I wonder how they'd write it now a year later. I see this as relivant today
and have two requests. we need to emphasize that we are moving to something
not skipping something or bypassing something and we need to make it
visible. i ask this. when you don't use a screen reader and you tab to and
press enter on a target point that is intenal, does the user agent actually
scroll to that point?

----- Original Message -----
From: "Mike Paciello" < = EMAIL ADDRESS REMOVED = >
To: "'TEITAC Web/Software Subcommittee'"
< = EMAIL ADDRESS REMOVED = >
Sent: Wednesday, June 13, 2007 8:55 AM
Subject: Re: [teitac-websoftware] Bypassing content.

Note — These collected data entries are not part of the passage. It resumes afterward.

(** [verification['document_analysis'].append(doc_analysis)] *)
Definition add_analysis (verification : Verification) (doc_analysis : DocAnalysis)
    : Verification :=
  {| query := query verification;
     total_results := total_results verification;
     logic_correct := logic_correct verification;
     issues := issues verification;
     document_analysis := document_analysis verification ++ [doc_analysis] |}.

Section Verifier.
Variable self : BooleanRetrieval.

(** The loop of [_verify_and_logic] over the terms. *)
Fixpoint verify_and_terms (doc_id : string) (terms found_terms missing_terms : list string)
    (verification : Verification)
    : Exc (list string * list string * Verification) :=
  match terms with
  | [] => Ok (found_terms, missing_terms, verification)
  | term :: terms' =>
      docs ← _get_documents_for_term self term;
      if decide (doc_id ∈ docs)
      then verify_and_terms doc_id terms' (found_terms ++ [term]) missing_terms
             verification
      else verify_and_terms doc_id terms' found_terms (missing_terms ++ [term])
             (flag verification (MissingRequiredTerm doc_id term))
  end.

Definition _verify_and_logic (query doc_id : string) (verification : Verification)
    : Exc Verification :=
  let terms := strip <$> split " and " query in
  '(found_terms, missing_terms, verification) ←
    verify_and_terms doc_id terms [] [] verification;
  Ok (add_analysis verification
        (AndAnalysis doc_id terms found_terms missing_terms)).

(** The loop of [_verify_or_logic] over the terms. *)
Fixpoint verify_or_terms (doc_id : string) (terms : list string) (found_any : bool)
    (found_terms : list string) : Exc (bool * list string) :=
  match terms with
  | [] => Ok (found_any, found_terms)
  | term :: terms' =>
      docs ← _get_documents_for_term self term;
      if decide (doc_id ∈ docs)
      then verify_or_terms doc_id terms' true (found_terms ++ [term])
      else verify_or_terms doc_id terms' found_any found_terms
  end.
(** * pycaret.regression: experiment state and model-selection workflow

    A shallow embedding of the workflow layer of [pycaret/regression.py]:
    the three result containers, the cross-validated trainer
    ([create_model]), the comparator ([compare_models]), the tuner and the
    bagging/boosting wrapper with their choose-better policy, the holdout
    evaluator ([predict_model]), persistence ([save_model]/[load_model]),
    the selector ([automl]), the voting and stacking ensembles
    ([blend_models], [stack_models]), the catalog ([models]) and the access
    to the module globals ([get_config]/[set_config]).

    Conventions.
    - numpy floats are modelled as real numbers ([R]); there is no NaN and no
      rounding error, so [np.nan_to_num] is the identity.
    - Python [int] arguments ([fold], [round], [n_select]) are [Z].
    - [sys.exit] and uncaught exceptions end a call; the state keeps the
      mutations made before the call ended.
    - scikit-learn, numpy and pandas are external collaborators.  Estimators
      are abstract (class [Sklearn], and class [Ensembles] for
      [VotingRegressor] and [StackingRegressor]); the numeric helpers and
      [KFold] are written out after their documented behaviour.
    - the module globals read by [get_config] and written by [set_config]
      are a finite map from variable names to values; a name without a
      binding is unbound.
    - progress bars, monitors, log lines, MLflow uploads and wall-clock
      timings (the [TT (Sec)] column) are not part of the model; the
      container side effects of the MLflow blocks are. *)

From Stdlib Require Import Reals Lra Lia ZArith Ascii String.
From stdpp Require Import gmap strings list functions sorting pretty.

Set Default Proof Using "Type".

(** ** numpy *)

Module Numpy.
Local Open Scope R_scope.

Definition sum (a : list R) : R := foldr Rplus 0 a.

(** [np.mean] *)
Definition mean (a : list R) : R := sum a / INR (length a).

(** [np.std] (population standard deviation, ddof = 0) *)
Definition std (a : list R) : R :=
  sqrt (mean (fmap (fun x => (x - mean a) * (x - mean a)) a)).

(** [np.rint]: nearest integer, halves to the even neighbour *)
Definition rint (x : R) : Z :=
  let f := Zfloor x in
  if Rlt_dec (x - IZR f) (1 / 2) then f
  else if Rlt_dec (1 / 2) (x - IZR f) then (f + 1)%Z
  else if Z.even f then f else (f + 1)%Z.

(** [np.round(x, decimals)]: scale by [10 ** decimals], [rint], scale
    back; negative [decimals] round to tens, hundreds, ... *)
Definition round (decimals : Z) (x : R) : R :=
  IZR (rint (x * powerRZ 10 decimals)) / powerRZ 10 decimals.

(** [a[idx]] / [df.iloc[idx]] for a list of positions *)
Definition iloc {A} (a : list A) (idx : list nat) : list A :=
  omap (fun i => a !! i) idx.
End Numpy.

(** ** sklearn.metrics and the two metrics written in the source *)

Module Metrics.
Local Open Scope R_scope.

Definition errors (y_true y_pred : list R) : list R :=
  zip_with Rminus y_true y_pred.

Definition mean_absolute_error (y_true y_pred : list R) : R :=
  Numpy.mean (fmap Rabs (errors y_true y_pred)).

Definition mean_squared_error (y_true y_pred : list R) : R :=
  Numpy.mean (fmap (fun e => e * e) (errors y_true y_pred)).

(** [r2_score]: 1 - SS_res / SS_tot, with sklearn's conventions for a
    constant [y_true] *)
Definition r2_score (y_true y_pred : list R) : R :=
  let numerator := Numpy.sum (fmap (fun e => e * e) (errors y_true y_pred)) in
  let denominator :=
    Numpy.sum (fmap (fun y => (y - Numpy.mean y_true) * (y - Numpy.mean y_true)) y_true) in
  if Req_dec_T denominator 0
  then (if Req_dec_T numerator 0 then 1 else 0)
  else 1 - numerator / denominator.

(** [np.sqrt(np.mean(np.power(np.log(abs(pred_)+1) - np.log(abs(ytest)+1), 2)))] *)
Definition rmsle (ytest pred_ : list R) : R :=
  sqrt (Numpy.mean
          (zip_with (fun p y => (ln (Rabs p + 1) - ln (Rabs y + 1)) ^ 2) pred_ ytest)).

(** [calculate_mape]: rows whose actual value is zero are masked out; the
    quotient is by [actual], not by its magnitude *)
Definition calculate_mape (actual prediction : list R) : R :=
  Numpy.mean
    (omap (fun ap : R * R =>
             if Req_dec_T ap.1 0 then None else Some (Rabs (ap.1 - ap.2) / ap.1))
          (zip actual prediction)).
End Metrics.

(** ** sklearn.model_selection.KFold *)

Module KFold.
(** The first [n_samples mod n_splits] folds have one sample more. *)
Definition fold_sizes (n_samples n_splits : nat) : list nat :=
  fmap (fun i => n_samples / n_splits + (if decide (i < n_samples mod n_splits) then 1 else 0))
      (seq 0 n_splits).

Fixpoint chunks (indices : list nat) (sizes : list nat) : list (list nat) :=
  match sizes with
  | [] => []
  | size :: sizes' => take size indices :: chunks (drop size indices) sizes'
  end.

(** [kf.split(data)]: one (train positions, test positions) pair per fold,
    both in increasing order; [indices] is [arange(n_samples)], shuffled
    by the caller when [shuffle] is set. *)
Definition split (n_splits : nat) (indices : list nat) (n_samples : nat)
  : list (list nat * list nat) :=
  fmap (fun test_index =>
         (filter (fun i => i ∉ test_index) (seq 0 n_samples),
          filter (fun i => i ∈ test_index) (seq 0 n_samples)))
      (chunks indices (fold_sizes n_samples n_splits)).
End KFold.

(** ** The estimator interface of the external libraries *)

Class Sklearn := {
  Features : Type;   (** one row of a feature frame *)
  Regressor : Type;  (** an estimator object, fitted or not *)
  PrepPipe : Type;   (** the fitted preprocessing pipeline *)
  Kwargs : Type;     (** keyword arguments and parameter grids *)
  no_kwargs : Kwargs;
  (** the constructor selected by a catalog tag, e.g. ['lr'] for
      [LinearRegression(n_jobs=n_jobs_param, **kwargs)] *)
  construct : string -> Z -> Kwargs -> Regressor;
  BaggingRegressor : Regressor -> Z -> Z -> Regressor;
  AdaBoostRegressor : Regressor -> Z -> Z -> Regressor;
  (** [model.fit(X, y)]; the receiver is updated in place in Python *)
  fit : Regressor -> list Features -> list R -> Regressor;
  (** [model.predict], row by row *)
  predict : Regressor -> Features -> R;
  clone : Regressor -> Regressor;
  (** [str(e).split("(")[0]] *)
  get_model_name : Regressor -> string;
  (** [RandomizedSearchCV(...).fit(X_train, y_train).best_estimator_] for
      the grid of a tag *)
  best_estimator_ :
    string -> Regressor -> option Kwargs -> string -> Z -> Z ->
    list Features -> list R -> Regressor;
  (** [prep_pipe.transform] on one row *)
  transform : PrepPipe -> Features -> Features;
  (** the shuffled [arange(n)] drawn from a seed *)
  shuffled : Z -> nat -> list nat
}.

(** ** Data model *)

Inductive Metric := MAE | MSE | RMSE | R2 | RMSLE | MAPE.

#[global] Instance Metric_eq_dec : EqDecision Metric.
Proof. solve_decision. Defined.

Gez Lemon co-authored an article on the topic of skip navigation that may be
helpful to the subcommittee. The article is located at the following URL:

http://accessites.org/site/2006/05/skip-link-pros-and-cons/

Regards,

Mike

Mike Paciello
Cell: +1.603.566.7713

-----Original Message-----
From: = EMAIL ADDRESS REMOVED =
[mailto: = EMAIL ADDRESS REMOVED = ] On Behalf Of Katie
Haritos-Shea
Sent: Wednesday, June 13, 2007 9:33 AM
To: TEITAC Web/Software Subcommittee
Subject: Re: [teitac-websoftware] Bypassing content.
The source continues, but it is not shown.